L’ambasciata USA rimane a Gerusalemme, dove Trump l’aveva spostata per riconoscere la Città Santa capitale di Israele
Nella serata di giovedì il Senato statunitense ha votato – con 97 voti a favore su 100 – la risoluzione per mantenere l’ambasciata USA in Israele a Gerusalemme, dove Trump l’aveva spostata riconoscendo di fatto la Città Santa capitale dello Stato ebraico.
Tre soli i senatori contrari: il “troppo socialista” Bernie Sanders del Vermont, Elizabeth Warren del Massachusetts, Tom Carper del Delaware. La risoluzione era stata proposta da due senatori repubblicani: Jim Inhofe dell’Oklahoma e Bill Hagerty del Tennessee. Entrambi hanno ricordato come questa posizione non sia una novità nella politica americana in Medio Oriente e neanche un’invenzione dell’ex presidente Trump.
I precedenti storici
I due senatori non hanno torto, perché già nel 1995 e nel 2017 il Senato USA aveva approvato degli atti molto simili: nel primo caso con 93 voti contro 5, nel secondo 90 a 0. I presidenti americani erano sempre stati restii a dare un’applicazione a queste risoluzioni, almeno finché non è arrivato Donald Trump.
L’ex magnate dell’industria, diventato presidente, in un viaggio in Palestina nel 2017 in cui incontrò il presidente dell’ANP Mahmoud Abbas, disse senza troppe spiegazioni di voler finalmente cercare la pace tra i due popoli in conflitto per la stessa terra.

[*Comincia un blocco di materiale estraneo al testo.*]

Definition GICD_CTLR : Z := 0x0000.
Definition GICD_TYPER : Z := 0x0004.
Definition GICD_ISENABLER : Z := 0x100.
Definition GICD_ICENABLER : Z := 0x180.
Definition GICD_ISPENDR : Z := 0x200.
Definition GICD_ISACTIVER0 : Z := 0x300.
Definition GICD_ICPENDR0 : Z := 0x280.
Definition GICD_ICACTIVER0 : Z := 0x380.
Definition GICD_ICFGR : Z := 0xC00.
Definition GICD_IROUTER : Z := 0x6000.
Definition GICD_PIDR2 : Z := 0xFFE8.
Definition GICD_ICENABLERE : Z := 0x1400.
Definition GICD_ICPENDRE0 : Z := 0x1800.
Definition GICD_ICACTIVERE0 : Z := 0x1C00.
Definition GICD_IPRIORITYRE : Z := 0x2000.
Definition GICD_ICFGRE : Z := 0x3000.
Definition GICR_ISENABLER : Z := 0x100.
Definition GICD_ICFGR_INTR_STRIDE : Z := 16.
(** The argument of the macro is not used, [int_id] is. *)
Definition GICD_ICFGR_INTR_CONFIG1 (int_id : Z) : Z := (1 + int_id * 2) mod 32.
Definition GICv2m_MSI_TYPER : Z := 0x008.
Definition GICD_CTRL : Z := 0x0000.
Definition GICD_IPRIORITYR : Z := 0x0400.
Definition GICD_IROUTERn : Z := 0x6100.
Definition GICR_TYPER : Z := 0x0008.
Definition GICR_IPRIORITYR : Z := 0x0400.
Definition GICR_ICENABLER : Z := 0x0180.
Definition GICR_WAKER : Z := 0x0014.
Definition GIC_ARE_ENABLE : Z := Z.shiftl 1 4.
Definition GIC_DEFAULT_PRIORITY : Z := 0x80.
Definition GICR_CTLR_FRAME_SIZE : Z := 0x10000.
Definition GICR_SGI_PPI_FRAME_SIZE : Z := 0x10000.
Definition GICR_TYPER_AFF : Z := Z.shiftl 0xFFFFFFFF 32.
Definition GIC_ICDIPTR : Z := 0x800.
Definition GIC_ICCICR : Z := 0x00.
Definition GIC_ICCBPR : Z := 0x08.
Definition GIC_ICCPMR : Z := 0x04.
Definition GIC_ICCIAR : Z := 0x0C.
Definition GIC_ICCEIOR : Z := 0x10.
Definition PE_AFF0 : Z := 0xFF.
Definition PE_AFF1 : Z := Z.shiftl 0xFF 8.
Definition PE_AFF2 : Z := Z.shiftl 0xFF 16.
Definition PE_AFF3 : Z := Z.shiftl 0xFF 32.
Definition GICD_TYPER_ESPI_SHIFT : Z := 8.
Definition GICD_TYPER_ESPI_MASK : Z := 0x01.
Definition GICD_TYPER_ESPI_RANGE_SHIFT : Z := 27.
Definition GICD_TYPER_ESPI_RANGE_MASK : Z := 0x1F.
Definition GICD_TYPER_EPPI_NUM_SHIFT : Z := 27.
Definition GICD_TYPER_EPPI_NUM_MASK : Z := 0x1F.
Definition EXTENDED_SPI_START_INTID : Z := 4096.
Definition EXTENDED_PPI_START_INTID : Z := 1056.
Definition EXTENDED_PPI_REG_OFFSET : Z := 1024.
Definition NUM_ARM_MAX_INTERRUPT : Z := 16384.
Definition EXCEPT_AARCH64_SYNCHRONOUS_EXCEPTIONS : Z := 0.
Definition EXCEPT_AARCH64_IRQ : Z := 1.
Definition AARCH64_EL2 : Z := 0x8.
Definition LPI_MIN_ID : Z := 8192.
Definition MEM_ALIGN_4K : Z := 0x1000.
Definition VAL_EXTRACT_BITS (data first last : Z) : Z := Z.land (Z.shiftr data first) (2 ^ (last - first + 1) - 1).
(* ===== verification/GicIrq.v ===== *)
(** * Installing interrupt handlers

    What [val_gic_bsa_install_isr] of [val/sys_arch_src/gic/bsa_exception.c] leaves
    behind, on every distributor that implements the set-enable and clear-enable
    registers: the handler that the next interrupt reaches and the interrupts that
    are enabled. *)

From S2P Require Import Prelude Status Mmio PcieCfg Gic.

(** ** The distributor *)

(** The bit of an interrupt in a bank of registers that starts with interrupt [first]. *)
Definition in_bank (first k v n : Z) : bool :=
  (first <=? n) && ((n - first) / 32 =? k) && Z.testbit v ((n - first) mod 32).

(** A distributor at [base]: [on] says which interrupts are enabled, and [typer] is
    its type register. *)
Class Distributor (H : Type) `{Hardware H} (base : Z) := {
  on : H -> Z -> bool;
  typer : Z;
  typer_range : 0 <= typer < 2 ^ 32;
  read_typer : forall h, hw_read W32 (base + GICD_TYPER) h = (typer, h);
  write_isenabler : forall h k v n, 0 <= k < 32 ->
    on (hw_write W32 (base + GICD_ISENABLER + 4 * k) v h) n = in_bank 0 k v n || on h n;
  write_icenabler : forall h k v n, 0 <= k < 32 ->
    on (hw_write W32 (base + GICD_ICENABLER + 4 * k) v h) n = negb (in_bank 0 k v n) && on h n;
  write_icenablere : forall h k v n, 0 <= k < 32 ->
    on (hw_write W32 (base + GICD_ICENABLERE + 4 * k) v h) n = negb (in_bank EXTENDED_SPI_START_INTID k v n) && on h n }.

Lemma in_bank_one first id n : first <= id ->
  in_bank first ((id - first) / 32) (Z.shiftl 1 ((id - first) mod 32)) n = (n =? id).
Proof.
  intros. unfold in_bank. rewrite testbit_shiftl_1 by lia.
  destruct (Z.leb_spec first n), (Z.eqb_spec ((n - first) / 32) ((id - first) / 32)),
    (Z.eqb_spec ((id - first) mod 32) ((n - first) mod 32)), (Z.eqb_spec n id); cbn [andb]; try done; lia.
Qed.

Section Install.
Context {H : Type} `{Distributor H base} `{Uninit}.
Context (mpidr : Z) (Hbase : 0 <= base /\ base + 2 ^ 16 <= 2 ^ 64) (Hal : base mod 4 = 0).
Local Abbreviation state := (gic_state H).
Local Abbreviation P := (prog state).

Definition device (s : state) : H := hw (pcie s).
Definition with_device (h : H) (s : state) : state := set_pcie (set_hw h (pcie s)) s.

(** The table names the distributor before it ends, and gives the version. *)
Record described (s : state) (g : GIC_INFO_TABLE) : Prop := {
  d_table : g_gic_info_table s = Some g;
  d_entry : exists pre e post, gic_info g = pre ++ e :: post /\ e_type e = ENTRY_TYPE_GICD /\ e_base e = base /\
    Forall (fun x => e_type x <> 0xFF /\ e_type x <> ENTRY_TYPE_GICD) pre;
  d_version : gic_version (header g) <> 0 }.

Mister Trump in Medio Oriente
Tornato in patria Trump annunciò lo spostamento dell’ambasciata in Israele da Tel Aviv a Gerusalemme, concretizzatosi l’anno dopo nel 2018. Peggiorò poi tale posizione riconoscendo la sovranità israeliana sulle alture del Golan, tolte alla Siria e annesse con la Guerra dei Sei Giorni del 1967. Come se non bastasse minacciò e attuò tagli agli aiuti che gli Stati Uniti trasferiscono ai palestinesi attraverso le Nazioni Unite.
Così Trump è stato il primo presidente a realizzare quello che i politici americani e israeliani volevano da tempo, il riconoscimento di Gerusalemme capitale unica e indivisa dello Stato ebraico.
La nuova presidenza Biden
Il neopresidente Joe Biden non potrebbe, né vuole, tornare indietro. L’establishment americano è convinto che la pace sia raggiungibile solo riconoscendo Gerusalemme capitale di Israele: così però gli USA rinunciano a essere mediatori super partes e potenzialmente creano le condizioni per una nuova Intifada.
Anthony Blinken – il nuovo Segretario di Stato americano – aveva già da tempo assicurato che non ci sarebbero state marce indietro sullo status della Città Santa. Allo stesso tempo ha detto di voler ostacolare la costruzione di nuovi insediamenti e di credere nella soluzione a due Stati.
Le condizioni dei palestinesi
I palestinesi non accetterebbero mai uno Stato che non abbia Gerusalemme Est come capitale. Proprio su questo si arenò il vertice di Camp David nel 2000, che avrebbe dato ai palestinesi buona parte dei territori loro appartenenti prima del 1967 ma non Gerusalemme.
La possibilità di raggiungere un accordo da allora è sempre più lontana. Sembrano esserne consapevoli anche i Paesi della Lega Araba che nel frattempo hanno avviato accordi di distensione con Israele. Donald Trump li ha chiamati Accordi di Abramo perché hanno portato al riconoscimento reciproco tra alcuni Paesi islamici e lo Stato ebraico.
Non sono però piaciuti ai palestinesi che si sono sentiti abbandonati. In effetti, secondo la maggior parte dei commentatori, la possibilità di raggiungere un accordo a due Stati è sempre più lontana. Il territorio palestinese è sparpagliato e interrotto da miriadi di insediamenti israeliani e l’Autorità Nazionale Palestinese esercita un controllo molto limitato.
La leadership palestinese è sempre più in crisi, tanto che Abbas ha annunciato elezioni politiche per il prossimo maggio. La linea dell’attuale dirigenza è considerata da molti troppo morbida oltreché portatrice di scarsissimi risultati.